Use x=r*cos(theta) and y=r*sin(theta)

there for set up your jacobian as [(dx/dr),(dx/dtheta)];[(dy/dr),(dy/dtheta)]

solve and you will get the proper conversion. You will know when you get it.

sorry for the lack of proper notation, etc.
I put the matrix notation as I would in a TI version calculator. semi colon means next row.

Je m'appelle
#4
May1-10, 02:42 AM
P: 109
Finding the Jacobian

Yeah, part A is correct.
On part B, shouldn't the Jacobian be:

[tex]J = \frac{\partial (x,y)}{\partial (r, \theta)} = \begin{bmatrix}{\partial x\over \partial r} & {\partial y\over \partial r} \\ {\partial x\over \partial \theta} & {\partial y\over \partial \theta} \end {bmatrix}
[/tex]

Where

[tex]x = rcos\theta [/tex]

[tex]y = rsin\theta [/tex]

Now just plug-in that in:

[tex]\int \int_R f(x,y) dxdy = \int \int_S f(rcos\theta,rsin\theta)\begin {bmatrix} {\partial (x,y) \over{\partial (r,\theta)} \end {bmatrix} drd\theta [/tex]
jtyler05si
#5
May1-10, 02:45 AM
P: 27
Quote Quote by Je m'appelle View Post
Yeah, part A is correct.

On part B, shouldn't the Jacobian be:

[tex]J = \frac{\partial (x,y)}{\partial (r, \theta)} = \begin{bmatrix} {\partial x\over \partial r} & {\partial y\over \partial r} \\ {\partial x\over \partial \theta} & {\partial y\over \partial \theta} \end{bmatrix}
[/tex]

Where

[tex]x = rcos\theta [/tex]

[tex]y = rsin\theta [/tex]

Now just plug-in that in:

[tex]\int \int_R f(x,y) dxdy = \int \int_S f(rcos\theta,rsin\theta)\begin{bmatrix} {\partial (x,y) \\ {\partial (r,\theta)} \end{bmatrix} drd\theta [/tex]
Exactly.

Again sorry for my lack of correct notation and such.
roam
#6
May1-10, 07:33 PM
P: 907
Thanks guys. I found the Jacobian to be [tex]J=r[/tex]. So to answer part (b), the only point interior to R at which the Jacobian equals zero is (0,0), right?

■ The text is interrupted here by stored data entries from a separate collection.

(** The sum of the squared deviations from the average. *)
Definition sq_dev (xs : list R) : R :=
  let avg := Rsum xs / INR (length xs) in
  Rsum (map (fun x => (avg - x) * (avg - x)) xs).

(** [Series.var()] with the default [ddof=1]: NaN unless there are at least
    two values. *)
Definition var (xs : list R) : num :=
  if (length xs <=? 1)%nat then NaN
  else Fin (sq_dev xs / INR (length xs - 1)).

Definition std (xs : list R) : num := nsqrt (var xs).

Fixpoint insert (x : R) (l : list R) : list R :=
  match l with
  | [] => [x]
  | y :: t => if Rle_dec x y then x :: y :: t else y :: insert x t
  end.

Fixpoint sort (l : list R) : list R :=
  match l with
  | [] => []
  | x :: t => insert x (sort t)
  end.

(** [Series.quantile(p/q)] with the default linear interpolation: the
    virtual position [(n-1) * p/q] in the sorted values, interpolated between
    its two neighbours. *)
Definition quantile (xs : list R) (p q : nat) : num :=
  match xs with
  | [] => NaN
  | _ :: _ =>
      let s := sort xs in
      let n := length xs in
      let lo := ((n - 1) * p / q)%nat in
      let hi := Nat.min (lo + 1) (n - 1) in
      let g := INR (((n - 1) * p) mod q) / INR q in
      Fin (nth lo s 0 + (nth hi s 0 - nth lo s 0) * g)
  end.

(** The elementwise comparison [series > t]. *)
Definition gt_series (xs : list R) (t : num) : list bool :=
  map (fun x => ngt (Fin x) t) xs.

Definition count_true (bs : list bool) : nat := length (filter (fun b => b) bs).

(** The mean of a boolean series: the fraction of [True], NaN when empty. *)
Definition bool_mean (bs : list bool) : num :=
  match bs with
  | [] => NaN
  | _ :: _ => Fin (INR (count_true bs) / INR (length bs))
  end.

(** ** Data frames *)

Record datetime : Type := mkDatetime {
  dt_year : Z; dt_month : Z; dt_day : Z;
  dt_hour : Z; dt_minute : Z; dt_second : Z
}.

Inductive Column : Type :=
| FloatCol (xs : list R)
| IntCol (zs : list Z)
| ObjCol (ss : list string)
| DateCol (ds : list datetime).

Inductive Index : Type :=
| RangeIndex (stop : nat)
| DatetimeIndex (name : string) (values : list datetime).

Record DataFrame : Type := mkDataFrame {
  index : Index;
  columns : list (string * Column)
}.

Definition has_column (name : string) (df : DataFrame) : bool :=
  existsb (fun c => String.eqb name (fst c)) (columns df).

Definition get_column (name : string) (df : DataFrame) : option Column :=
  match find (fun c => String.eqb name (fst c)) (columns df) with
  | Some c => Some (snd c)
  | None => None
  end.

Definition column_length (c : Column) : nat :=
  match c with
  | FloatCol xs => length xs
  | IntCol zs => length zs
  | ObjCol ss => length ss
  | DateCol ds => length ds
  end.

Definition index_length (i : Index) : nat :=
  match i with
  | RangeIndex stop => stop
  | DatetimeIndex _ values => length values
  end.

(** [len(df)] *)
Definition len (df : DataFrame) : nat := index_length (index df).

(** Every column has as many cells as the index has labels. *)
Definition rectangular (df : DataFrame) : Prop :=
  forall name c, In (name, c) (columns df) -> column_length c = len df.

(** The values of a column as floats; arithmetic and comparison with a
    number raise [TypeError] on a column of strings or of datetimes. *)
Definition numeric (name : string) (c : Column) : outcome (list R) :=
  match c with
  | FloatCol xs => Return xs
  | IntCol zs => Return (map IZR zs)
  | ObjCol _ | DateCol _ =>
      Raise (TypeError ("column " ++ name ++ " is not numeric")%string)
  end.

(** [df[name]] read as a numeric series. *)
Definition series (name : string) (df : DataFrame) : outcome (list R) :=
  match get_column name df with
  | Some c => numeric name c
  | None => Raise (KeyError name)
  end.

(** ** Python dictionaries with string keys, in insertion order *)

Definition dict : Type := list (string * num).

Fixpoint dict_set (k : string) (v : num) (d : dict) : dict :=
  match d with
  | [] => [(k, v)]
  | (k', v') :: t =>
      if String.eqb k k' then (k, v) :: t else (k', v') :: dict_set k v t
  end.

Fixpoint dict_lookup (k : string) (d : dict) : option num :=
  match d with
  | [] => None
  | (k', v) :: t => if String.eqb k k' then Some v else dict_lookup k t
  end.

(** [d[k]]: raises [KeyError] when the key is missing. *)
Definition dict_get (k : string) (d : dict) : outcome num :=
  match dict_lookup k d with
  | Some v => Return v
  | None => Raise (KeyError k)
  end.

Definition values (d : dict) : list num := map snd d.

(** ** The scorer: [create_solar_score] *)

Record ScoreRecord : Type := mkScoreRecord {
  total_score : num;
  components : dict;
  raw_scores : dict
}.

(** [df['GHI'].mean()] *)
Definition energy_score (ghi : list R) : num := mean ghi.

(** [(1 - (df['GHI'].std() / df['GHI'].mean())) * 100] *)
Definition consistency (ghi : list R) : num :=
  nmul (nsub (Fin 1) (ndiv (std ghi) (mean ghi))) (Fin 100).

(** [df['GHI'].quantile(0.7)] *)
Definition optimal_threshold (ghi : list R) : num := quantile ghi 7 10.

(** [(df['GHI'] > optimal_threshold).mean() * 100] *)
Definition reliability (ghi : list R) : num :=
  nmul (bool_mean (gt_series ghi (optimal_threshold ghi))) (Fin 100).

(** [(df['RH'] > 85).mean() * 100] *)
Definition high_humidity (rh : list R) : num :=
  nmul (bool_mean (gt_series rh (Fin 85))) (Fin 100).

(** [max(energy_score, 500)] *)
Definition max_energy (ghi : list R) : num := py_max (energy_score ghi) (Fin 500).

(** [(energy_score / max_energy) * 40] *)
Definition energy_weighted (ghi : list R) : num :=
  nmul (ndiv (energy_score ghi) (max_energy ghi)) (Fin 40).

(** The weather score before the final floor: 100, less half the
    high-humidity percentage when there is an [RH] column. *)
Definition weather_score (df : DataFrame) : outcome num :=
  if has_column "RH" df then
    rh <- series "RH" df ;;
    Return (nsub (Fin 100) (nmul (high_humidity rh) (Fin 0.5)))
  else Return (Fin 100).

Definition create_solar_score (df : DataFrame) : outcome (option ScoreRecord) :=
  if negb (has_column "GHI" df) then Return None
  else
    ghi <- series "GHI" df ;;
    let scores : dict := [] in
    let scores := dict_set "energy" (energy_score ghi) scores in
    let scores :=
      if ngt (std ghi) (Fin 0)
      then dict_set "consistency" (py_max (consistency ghi) (Fin 0)) scores
      else scores in
    let scores := dict_set "reliability" (reliability ghi) scores in
    weather <- weather_score df ;;
    let scores := dict_set "weather" (py_max weather (Fin 0)) scores in
    raw_consistency <- dict_get "consistency" scores ;;
    raw_weather <- dict_get "weather" scores ;;
    let normalized_scores : dict :=
      [ ("energy", energy_weighted ghi);
        ("consistency", nmul (ndiv raw_consistency (Fin 100)) (Fin 30));
        ("reliability", nmul (ndiv (reliability ghi) (Fin 100)) (Fin 20));
        ("weather", nmul (ndiv raw_weather (Fin 100)) (Fin 10)) ] in
    Return (Some {| total_score := py_sum (values normalized_scores);
                    components := normalized_scores;
                    raw_scores := scores |}).

(** The record assembled by the last lines of the scorer, given the raw
    consistency and the unfloored weather score. *)
Definition assembled (ghi : list R) (weather : num) : ScoreRecord :=
  let raw_consistency := py_max (consistency ghi) (Fin 0) in
  let raw_weather := py_max weather (Fin 0) in
  let normalized_scores : dict :=
    [ ("energy", energy_weighted ghi);
      ("consistency", nmul (ndiv raw_consistency (Fin 100)) (Fin 30));
      ("reliability", nmul (ndiv (reliability ghi) (Fin 100)) (Fin 20));
      ("weather", nmul (ndiv raw_weather (Fin 100)) (Fin 10)) ] in
  {| total_score := py_sum (values normalized_scores);
     components := normalized_scores;
     raw_scores := [ ("energy", energy_score ghi);
                     ("consistency", raw_consistency);
                     ("reliability", reliability ghi);
                     ("weather", raw_weather) ] |}.

(** ** Calendar features of a datetime *)

(** Days since 1970-01-01 of a date in the proleptic Gregorian calendar. *)
Definition days_from_civil (y m d : Z) : Z :=
  let y' := (if m <=? 2 then y - 1 else y)%Z in
  let era := (y' / 400)%Z in
  let yoe := (y' - era * 400)%Z in
  let mp := ((m + 9) mod 12)%Z in
  let doy := ((153 * mp + 2) / 5 + d - 1)%Z in
  let doe := (yoe * 365 + yoe / 4 - yoe / 100 + doy)%Z in
  (era * 146097 + doe - 719468)%Z.

(** [DatetimeIndex.dayofweek]: Monday is 0 and Sunday is 6. *)
Definition dt_dayofweek (t : datetime) : Z :=
  ((days_from_civil (dt_year t) (dt_month t) (dt_day t) + 3) mod 7)%Z.

(** [df.index.<attr>] for the three calendar attributes: only a
    [DatetimeIndex] has them. *)
Definition index_attr (attr : string) (field : datetime -> Z) (i : Index)
  : outcome (list Z) :=
  match i with
  | RangeIndex _ => Raise (AttributeError "RangeIndex" attr)
  | DatetimeIndex _ values => Return (map field values)
  end.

Furthermore, the question asks: "Prove that the mapping used is 1 to 1 on region R excluding the boundary points, and excluding the origin. Note: one way to do this is to produce the inverse mapping." I know that a mapping is one to one if distinct points in the [tex]r, \theta[/tex] plane have distinct images in the xy-plane. But in this case how do I need to prove it?
The Chaz
#7
May1-10, 07:48 PM
P: 186
Quote Quote by roam View Post
... I know that a mapping is one to one if distinct points in the [tex]r, \theta[/tex] plane have distinct images in the xy-plane. But in this case how do I need to prove it?
A common strategy to show that a function (let's say f(x), for instance) is 1-1 ("injective", "invertible")is to:
1) ASSUME that f(a) = f(b) (i.e. you got the same mapping/output/image)
2) Show that a (MUST) = b

e.g.
g(x) = x^3.
Assume g(a) = g(b). That means a^3 = b^3.
Taking the cube root of both sides gives a = b. g(x) is 1-1.

h(x) = x^2
Assume h(a) = h(b). That means that a^2 = b^2.
But taking the square root (or using the "square root property" as some call it) gives
a = +/- b. Two possibilities, so we can't say that a "MUST" = b.
h(x) is not 1-1
roam
#8
May1-10, 09:44 PM
P: 907
Quote Quote by The Chaz View Post
A common strategy to show that a function (let's say f(x), for instance) is 1-1 ("injective", "invertible")is to:
1) ASSUME that f(a) = f(b) (i.e. you got the same mapping/output/image)
2) Show that a (MUST) = b

e.g.
g(x) = x^3.
Assume g(a) = g(b). That means a^3 = b^3.
Taking the cube root of both sides gives a = b. g(x) is 1-1.

h(x) = x^2
Assume h(a) = h(b). That means that a^2 = b^2.
But taking the square root (or using the "square root property" as some call it) gives
a = +/- b. Two possibilities, so we can't say that a "MUST" = b.
h(x) is not 1-1
I know this definition. What I don't understand is, how to apply it to this particular problem. Do we just say since the Jacobian is "J=r", then any value we substitute into r is itself, thus every element in the domain has a distinct and unique image under this transformation? I doubt this is correct though...
The Chaz
#9
May1-10, 10:03 PM
P: 186
Quote Quote by Je m'appelle View Post
[tex]x = rcos\theta [/tex]

[tex]y = rsin\theta [/tex]
This is the mapping, not J. Basically, you're trying to show that every point on the unit circle (except (1,0) ) is the mapping of exactly one angle in the interval 0 to 2π
roam
#10
May2-10, 10:46 PM
P: 907
Quote Quote by The Chaz View Post
This is the mapping, not J. Basically, you're trying to show that every point on the unit circle (except (1,0) ) is the mapping of exactly one angle in the interval 0 to 2π
I see. But how do we need to ensure this for every single point on the unit circle?
lanedance
#11
May3-10, 12:00 AM
HW Helper
P: 3,307
bit hard to follow exactly where you are, but here's some comments

The inverse function theorem shows if at a given point, a continously differntiable function has a non-zero jacobian determinant the function is invertible near p.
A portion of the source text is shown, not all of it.